*RECORDS*.
(** * quatosTool: frame mass properties and mixer synthesis

    A shallow embedding of [quatosTool.cc].  The program computes in C
    [double]; every function below is written once over an abstract scalar
    interface ([Scalar]) and read at two instances:

    - [ScalarF], IEEE binary64 ([PrimFloat]): the arithmetic the program
      runs, used wherever a statement depends on NaN, on division by zero
      or on a concrete run;
    - [ScalarR], the real numbers: the exact-arithmetic reading used for
      the algebraic statements the specification makes "within numerical
      tolerance".

    Eigen's [jacobiSvd] and [inverse] and libm's [cosf] are library calls,
    not code of this program: they are the three fields of [Extern], an
    environment every function that calls them takes as a parameter. *)

From Stdlib Require Import ZArith List Bool Lia Reals Lra Psatz Floats.
From Stdlib Require Uint63.
From Stdlib Require Ascii String.
Import ListNotations.

Set Implicit Arguments.

(** ** The scalar interface *)

Class Scalar (T : Type) := {
  fofZ   : Z -> T;            (* conversion of an int to double             *)
  fadd   : T -> T -> T;
  fsub   : T -> T -> T;
  fmul   : T -> T -> T;
  fdiv   : T -> T -> T;
  fneg   : T -> T;
  fsqrt  : T -> T;            (* sqrt                                       *)
  fabs   : T -> T;            (* cwiseAbs on one coefficient                *)
  fltb   : T -> T -> bool;    (* a < b                                      *)
  feqb   : T -> T -> bool;    (* a == b                                     *)
  ftrunc : T -> Z;            (* conversion of a double to int (truncation) *)
  fpi    : T;                 (* M_PI                                       *)
  feps   : T                  (* std::numeric_limits<double>::epsilon()     *)
}.

Declare Scope scalar_scope.
Delimit Scope scalar_scope with S.
Infix "+" := fadd : scalar_scope.
Infix "-" := fsub : scalar_scope.
Infix "*" := fmul : scalar_scope.
Infix "/" := fdiv : scalar_scope.
Notation "- x" := (fneg x) : scalar_scope.
Infix "<?" := fltb : scalar_scope.
Infix "=?" := feqb : scalar_scope.
Notation "x >? y" := (fltb y x) : scalar_scope.
Notation "x !=? y" := (negb (feqb x y)) (at level 70) : scalar_scope.
Notation "# z" := (fofZ z%Z) (at level 1, format "# z") : scalar_scope.

(** *** IEEE binary64 *)

Module IEEE.

Definition of_Z (z : Z) : float :=
  if (0 <=? z)%Z then PrimFloat.of_uint63 (Uint63.of_Z z)
  else PrimFloat.opp (PrimFloat.of_uint63 (Uint63.of_Z (- z))).

(** Conversion to [int] drops the fractional part; C leaves it undefined
    for NaN, the infinities and values out of range, where this returns 0
    (respectively the unbounded integer). *)
Definition trunc (x : float) : Z :=
  match Prim2SF x with
  | S754_finite s m e =>
      let v := if (0 <=? e)%Z then (Z.pos m * 2 ^ e)%Z
               else (Z.pos m / 2 ^ (- e))%Z in
      if s then (- v)%Z else v
  | _ => 0%Z
  end.

Definition pi : float := 0x1.921fb54442d18p+1%float.
Definition eps : float := 0x1p-52%float.

End IEEE.

#[export] Instance ScalarF : Scalar float := {|
  fofZ := IEEE.of_Z;
  fadd := PrimFloat.add;
  fsub := PrimFloat.sub;
  fmul := PrimFloat.mul;
  fdiv := PrimFloat.div;
  fneg := PrimFloat.opp;
  fsqrt := PrimFloat.sqrt;
  fabs := PrimFloat.abs;
  fltb := PrimFloat.ltb;
  feqb := PrimFloat.eqb;
  ftrunc := IEEE.trunc;
  fpi := IEEE.pi;
  feps := IEEE.eps
|}.

(** *** Exact arithmetic *)

Module Exact.

Definition ltb (x y : R) : bool := if Rlt_dec x y then true else false.
Definition eqb (x y : R) : bool := if Req_dec_T x y then true else false.

Definition trunc (x : R) : Z :=
  if Rle_dec 0 x then Int_part x else (- Int_part (- x))%Z.

Definition eps : R := (/ 2 ^ 52)%R.

End Exact.

#[export] Instance ScalarR : Scalar R := {|
  fofZ := IZR;
  fadd := Rplus;
  fsub := Rminus;
  fmul := Rmult;
  fdiv := Rdiv;
  fneg := Ropp;
  fsqrt := R_sqrt.sqrt;
  fabs := Rabs;
  fltb := Exact.ltb;
  feqb := Exact.eqb;
  ftrunc := Exact.trunc;
  fpi := PI;
  feps := Exact.eps
|}.

(** ** Eigen matrices

    A dense matrix is its two dimensions and its coefficient accessor.
    Coefficients outside the dimensions are never read by the operations
    below. *)

Record matrix (T : Type) := mk_matrix {
  rows : nat;
  cols : nat;
  coeff : nat -> nat -> T
}.

Arguments mk_matrix {T} _ _ _.

Record JacobiSVD (T : Type) := mk_svd {
  matrixU : matrix T;
  singularValues : list T;
  matrixV : matrix T
}.

(** The library calls the program makes. *)
Record Extern (T : Type) := mk_extern {
  jacobiSvd : matrix T -> JacobiSVD T;   (* a.jacobiSvd(ComputeThinU | ComputeThinV) *)
  inverse : matrix T -> matrix T;        (* MatrixXd::inverse()                     *)
  cosf : T -> T                          (* cosf                                    *)
}.

Section Eigen.

Context {T : Type} {SC : Scalar T}.
Local Open Scope scalar_scope.

(** [sum_upto n f] is f(0) + ... + f(n-1), accumulated from index 0 up. *)
Fixpoint sum_upto (n : nat) (f : nat -> T) : T :=
  match n with
  | O => #0
  | S k => sum_upto k f + f k
  end.

(** operator* on two matrices *)
Definition mmul (a b : matrix T) : matrix T :=
  mk_matrix (rows a) (cols b)
    (fun i j => sum_upto (cols a) (fun k => coeff a i k * coeff b k j)).

Definition transpose (a : matrix T) : matrix T :=
  mk_matrix (cols a) (rows a) (fun i j => coeff a j i).

(** matrix * scalar *)
Definition mscale (a : matrix T) (s : T) : matrix T :=
  mk_matrix (rows a) (cols a) (fun i j => coeff a i j * s).

(** matrix / scalar *)
Definition mdiv (a : matrix T) (s : T) : matrix T :=
  mk_matrix (rows a) (cols a) (fun i j => coeff a i j / s).

(** scalar * matrix *)
Definition smul (s : T) (a : matrix T) : matrix T :=
  mk_matrix (rows a) (cols a) (fun i j => s * coeff a i j).

Definition msub (a b : matrix T) : matrix T :=
  mk_matrix (rows a) (cols a) (fun i j => coeff a i j - coeff b i j).

Definition mneg (a : matrix T) : matrix T :=
  mk_matrix (rows a) (cols a) (fun i j => - coeff a i j).

Definition Zero (r c : nat) : matrix T := mk_matrix r c (fun _ _ => #0).
Definition Ones (r c : nat) : matrix T := mk_matrix r c (fun _ _ => #1).
Definition Identity (n : nat) : matrix T :=
  mk_matrix n n (fun i j => if Nat.eqb i j then #1 else #0).

(** A list read as a 1 x n row and as an n x 1 column. *)
Definition row_of (n : nat) (l : list T) : matrix T :=
  mk_matrix 1 n (fun _ j => nth j l #0).
Definition col_of (n : nat) (l : list T) : matrix T :=
  mk_matrix n 1 (fun i _ => nth i l #0).

Definition col (a : matrix T) (k : nat) : matrix T :=
  mk_matrix (rows a) 1 (fun i _ => coeff a i k).

(** The coefficients of a matrix in storage (column-major) order. *)
Definition coeffs (a : matrix T) : list T :=
  flat_map (fun j => map (fun i => coeff a i j) (seq 0 (rows a))) (seq 0 (cols a)).

(** [A << r0, r1, ...]: rows stacked into a matrix of [c] columns. *)
Definition vstack (c : nat) (rs : list (matrix T)) : matrix T :=
  mk_matrix (length rs) c (fun i j => coeff (nth i rs (Zero 1 c)) 0 j).

(** [asDiagonal] of a vector, as a dense square matrix. *)
Definition asDiagonal (v : list T) : matrix T :=
  mk_matrix (length v) (length v)
    (fun i j => if Nat.eqb i j then nth i v #0 else #0).

(** [maxCoeff]: the reduction keeps the larger of the running value and
    the next coefficient, starting from the first one.  Eigen leaves the
    result on an empty vector undefined; it is 0 here. *)
Definition maxCoeff (l : list T) : T :=
  match l with
  | [] => #0
  | x :: r => fold_left (fun a b => if a <? b then b else a) r x
  end.

Definition cwiseAbs (l : list T) : list T := map fabs l.

End Eigen.

(** ** The frame record *)

(** The [CONFIG_*] enumeration, in declaration order. *)
Inductive config : Type :=
  | CONFIG_QUAD_PLUS
  | CONFIG_QUAD_X
  | CONFIG_HEX_PLUS
  | CONFIG_HEX_X
  | CONFIG_OCTO_PLUS
  | CONFIG_OCTO_X
  | CONFIG_CUSTOM.

Definition is_custom (c : config) : bool :=
  match c with CONFIG_CUSTOM => true | _ => false end.

(** [configIds]: default config IDs of the predefined frame types. *)
Definition configIds (c : config) : Z :=
  match c with
  | CONFIG_QUAD_PLUS => 4
  | CONFIG_QUAD_X => 5
  | CONFIG_HEX_PLUS => 10
  | CONFIG_HEX_X => 11
  | CONFIG_OCTO_PLUS => 30
  | CONFIG_OCTO_X => 31
  | CONFIG_CUSTOM => 0
  end.

Definition NUM_PORTS : Z := 16.

Section Frame.

Context {T : Type} {SC : Scalar T}.
Local Open Scope scalar_scope.

(** [dec m k] is the double written as the decimal literal m / 10^k. *)
Definition dec (m : Z) (k : nat) : T := #m / #(10 ^ Z.of_nat k).

Definition DEFAULT_MASS_ARM : T := #80.
Definition DEFAULT_MASS_MOTOR : T := #100.
Definition DEFAULT_MASS_ESC : T := #20.
Definition DEFAULT_DIST_MOTOR : T := dec 25 2.
Definition DEFAULT_DIST_ESC : T := dec 1 1.
Definition DEG_TO_RAD : T := fpi / #180.

Definition vec3 : Type := (T * T * T)%type.
Definition vx (v : vec3) : T := fst (fst v).
Definition vy (v : vec3) : T := snd (fst v).
Definition vz (v : vec3) : T := snd v.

*TASK INSTRUCTIONS*. Your answer should be the lines of the listing above between the line holding "Declare Scope scalar_scope." and the line holding "70) : scalar_scope.", inclusive, restated word for word and alone.

*SOLUTION TO THE PROBLEM*.
Declare Scope scalar_scope.
Delimit Scope scalar_scope with S.
Infix "+" := fadd : scalar_scope.
Infix "-" := fsub : scalar_scope.
Infix "*" := fmul : scalar_scope.
Infix "/" := fdiv : scalar_scope.
Notation "- x" := (fneg x) : scalar_scope.
Infix "<?" := fltb : scalar_scope.
Infix "=?" := feqb : scalar_scope.
Notation "x >? y" := (fltb y x) : scalar_scope.
Notation "x !=? y" := (negb (feqb x y)) (at level 70) : scalar_scope.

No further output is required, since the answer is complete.